## WHAT YOU ARE ASKED TO DO
Give back every record that follows, exactly as written.

_____

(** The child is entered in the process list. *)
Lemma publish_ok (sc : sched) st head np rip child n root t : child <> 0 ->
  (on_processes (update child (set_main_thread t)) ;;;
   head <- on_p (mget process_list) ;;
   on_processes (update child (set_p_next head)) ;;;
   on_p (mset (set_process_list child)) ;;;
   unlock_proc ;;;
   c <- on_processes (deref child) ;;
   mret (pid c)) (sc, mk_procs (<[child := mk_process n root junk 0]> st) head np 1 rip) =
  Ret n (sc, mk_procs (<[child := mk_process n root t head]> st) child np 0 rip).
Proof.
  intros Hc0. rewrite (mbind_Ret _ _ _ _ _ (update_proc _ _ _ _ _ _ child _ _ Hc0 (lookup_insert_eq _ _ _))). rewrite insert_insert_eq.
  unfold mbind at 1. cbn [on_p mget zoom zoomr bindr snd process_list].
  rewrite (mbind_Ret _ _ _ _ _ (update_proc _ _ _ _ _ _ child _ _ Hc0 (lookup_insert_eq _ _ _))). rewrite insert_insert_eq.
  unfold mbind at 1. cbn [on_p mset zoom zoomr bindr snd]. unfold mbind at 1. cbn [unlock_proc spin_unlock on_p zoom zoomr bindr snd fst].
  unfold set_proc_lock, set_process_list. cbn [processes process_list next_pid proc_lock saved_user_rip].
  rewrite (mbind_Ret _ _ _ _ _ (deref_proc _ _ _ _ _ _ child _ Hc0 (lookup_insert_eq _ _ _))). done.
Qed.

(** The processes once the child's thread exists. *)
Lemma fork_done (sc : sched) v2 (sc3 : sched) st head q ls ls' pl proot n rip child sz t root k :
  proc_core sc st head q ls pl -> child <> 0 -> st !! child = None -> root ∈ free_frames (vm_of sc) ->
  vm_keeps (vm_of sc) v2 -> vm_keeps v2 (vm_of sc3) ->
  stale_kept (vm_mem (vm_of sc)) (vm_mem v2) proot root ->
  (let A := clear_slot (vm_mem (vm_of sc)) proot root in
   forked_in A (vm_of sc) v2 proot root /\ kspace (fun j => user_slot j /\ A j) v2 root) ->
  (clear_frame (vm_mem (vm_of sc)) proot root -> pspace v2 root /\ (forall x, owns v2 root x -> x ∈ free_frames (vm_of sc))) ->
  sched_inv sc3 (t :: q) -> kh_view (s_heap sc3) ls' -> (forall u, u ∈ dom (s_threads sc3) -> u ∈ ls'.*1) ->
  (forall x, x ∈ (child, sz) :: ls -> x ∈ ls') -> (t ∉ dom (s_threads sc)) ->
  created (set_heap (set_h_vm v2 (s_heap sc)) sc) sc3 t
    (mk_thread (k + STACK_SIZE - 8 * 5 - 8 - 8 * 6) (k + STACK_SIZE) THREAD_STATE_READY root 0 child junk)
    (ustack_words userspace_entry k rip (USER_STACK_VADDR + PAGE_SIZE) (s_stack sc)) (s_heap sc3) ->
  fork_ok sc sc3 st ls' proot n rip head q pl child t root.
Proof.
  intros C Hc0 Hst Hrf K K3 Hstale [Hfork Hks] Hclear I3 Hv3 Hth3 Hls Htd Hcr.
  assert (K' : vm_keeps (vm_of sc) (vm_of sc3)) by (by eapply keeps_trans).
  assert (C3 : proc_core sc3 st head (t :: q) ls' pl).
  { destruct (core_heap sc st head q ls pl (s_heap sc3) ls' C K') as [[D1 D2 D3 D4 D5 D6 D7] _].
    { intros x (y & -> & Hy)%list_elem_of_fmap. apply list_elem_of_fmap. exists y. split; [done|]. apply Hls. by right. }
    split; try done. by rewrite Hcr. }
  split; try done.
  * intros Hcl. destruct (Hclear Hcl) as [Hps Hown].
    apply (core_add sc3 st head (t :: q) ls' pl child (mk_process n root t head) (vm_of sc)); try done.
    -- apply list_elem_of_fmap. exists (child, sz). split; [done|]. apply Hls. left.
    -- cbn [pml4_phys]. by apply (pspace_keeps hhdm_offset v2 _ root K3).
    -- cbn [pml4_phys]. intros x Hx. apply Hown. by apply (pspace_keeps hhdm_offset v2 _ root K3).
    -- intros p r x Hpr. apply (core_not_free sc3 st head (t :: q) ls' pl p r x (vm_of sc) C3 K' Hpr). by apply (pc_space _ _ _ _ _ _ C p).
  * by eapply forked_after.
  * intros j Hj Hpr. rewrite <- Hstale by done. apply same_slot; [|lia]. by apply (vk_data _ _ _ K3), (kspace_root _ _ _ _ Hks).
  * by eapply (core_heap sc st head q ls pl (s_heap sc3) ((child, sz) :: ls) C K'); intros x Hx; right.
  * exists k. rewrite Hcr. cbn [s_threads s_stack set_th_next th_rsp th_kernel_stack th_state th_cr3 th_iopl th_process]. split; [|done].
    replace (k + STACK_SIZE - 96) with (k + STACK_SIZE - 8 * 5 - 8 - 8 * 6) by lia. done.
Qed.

_____

## ANSWER SPACE
(** The child is entered in the process list. *)
Lemma publish_ok (sc : sched) st head np rip child n root t : child <> 0 ->
  (on_processes (update child (set_main_thread t)) ;;;
   head <- on_p (mget process_list) ;;
   on_processes (update child (set_p_next head)) ;;;
   on_p (mset (set_process_list child)) ;;;
   unlock_proc ;;;
   c <- on_processes (deref child) ;;
   mret (pid c)) (sc, mk_procs (<[child := mk_process n root junk 0]> st) head np 1 rip) =
  Ret n (sc, mk_procs (<[child := mk_process n root t head]> st) child np 0 rip).
Proof.
  intros Hc0. rewrite (mbind_Ret _ _ _ _ _ (update_proc _ _ _ _ _ _ child _ _ Hc0 (lookup_insert_eq _ _ _))). rewrite insert_insert_eq.
  unfold mbind at 1. cbn [on_p mget zoom zoomr bindr snd process_list].
  rewrite (mbind_Ret _ _ _ _ _ (update_proc _ _ _ _ _ _ child _ _ Hc0 (lookup_insert_eq _ _ _))). rewrite insert_insert_eq.
  unfold mbind at 1. cbn [on_p mset zoom zoomr bindr snd]. unfold mbind at 1. cbn [unlock_proc spin_unlock on_p zoom zoomr bindr snd fst].
  unfold set_proc_lock, set_process_list. cbn [processes process_list next_pid proc_lock saved_user_rip].
  rewrite (mbind_Ret _ _ _ _ _ (deref_proc _ _ _ _ _ _ child _ Hc0 (lookup_insert_eq _ _ _))). done.
Qed.

(** The processes once the child's thread exists. *)
Lemma fork_done (sc : sched) v2 (sc3 : sched) st head q ls ls' pl proot n rip child sz t root k :
  proc_core sc st head q ls pl -> child <> 0 -> st !! child = None -> root ∈ free_frames (vm_of sc) ->
  vm_keeps (vm_of sc) v2 -> vm_keeps v2 (vm_of sc3) ->
  stale_kept (vm_mem (vm_of sc)) (vm_mem v2) proot root ->
  (let A := clear_slot (vm_mem (vm_of sc)) proot root in
   forked_in A (vm_of sc) v2 proot root /\ kspace (fun j => user_slot j /\ A j) v2 root) ->
  (clear_frame (vm_mem (vm_of sc)) proot root -> pspace v2 root /\ (forall x, owns v2 root x -> x ∈ free_frames (vm_of sc))) ->
  sched_inv sc3 (t :: q) -> kh_view (s_heap sc3) ls' -> (forall u, u ∈ dom (s_threads sc3) -> u ∈ ls'.*1) ->
  (forall x, x ∈ (child, sz) :: ls -> x ∈ ls') -> (t ∉ dom (s_threads sc)) ->
  created (set_heap (set_h_vm v2 (s_heap sc)) sc) sc3 t
    (mk_thread (k + STACK_SIZE - 8 * 5 - 8 - 8 * 6) (k + STACK_SIZE) THREAD_STATE_READY root 0 child junk)
    (ustack_words userspace_entry k rip (USER_STACK_VADDR + PAGE_SIZE) (s_stack sc)) (s_heap sc3) ->
  fork_ok sc sc3 st ls' proot n rip head q pl child t root.
Proof.
  intros C Hc0 Hst Hrf K K3 Hstale [Hfork Hks] Hclear I3 Hv3 Hth3 Hls Htd Hcr.
  assert (K' : vm_keeps (vm_of sc) (vm_of sc3)) by (by eapply keeps_trans).
  assert (C3 : proc_core sc3 st head (t :: q) ls' pl).
  { destruct (core_heap sc st head q ls pl (s_heap sc3) ls' C K') as [[D1 D2 D3 D4 D5 D6 D7] _].
    { intros x (y & -> & Hy)%list_elem_of_fmap. apply list_elem_of_fmap. exists y. split; [done|]. apply Hls. by right. }
    split; try done. by rewrite Hcr. }
  split; try done.
  * intros Hcl. destruct (Hclear Hcl) as [Hps Hown].
    apply (core_add sc3 st head (t :: q) ls' pl child (mk_process n root t head) (vm_of sc)); try done.
    -- apply list_elem_of_fmap. exists (child, sz). split; [done|]. apply Hls. left.
    -- cbn [pml4_phys]. by apply (pspace_keeps hhdm_offset v2 _ root K3).
    -- cbn [pml4_phys]. intros x Hx. apply Hown. by apply (pspace_keeps hhdm_offset v2 _ root K3).
    -- intros p r x Hpr. apply (core_not_free sc3 st head (t :: q) ls' pl p r x (vm_of sc) C3 K' Hpr). by apply (pc_space _ _ _ _ _ _ C p).
  * by eapply forked_after.
  * intros j Hj Hpr. rewrite <- Hstale by done. apply same_slot; [|lia]. by apply (vk_data _ _ _ K3), (kspace_root _ _ _ _ Hks).
  * by eapply (core_heap sc st head q ls pl (s_heap sc3) ((child, sz) :: ls) C K'); intros x Hx; right.
  * exists k. rewrite Hcr. cbn [s_threads s_stack set_th_next th_rsp th_kernel_stack th_state th_cr3 th_iopl th_process]. split; [|done].
    replace (k + STACK_SIZE - 96) with (k + STACK_SIZE - 8 * 5 - 8 - 8 * 6) by lia. done.
Qed.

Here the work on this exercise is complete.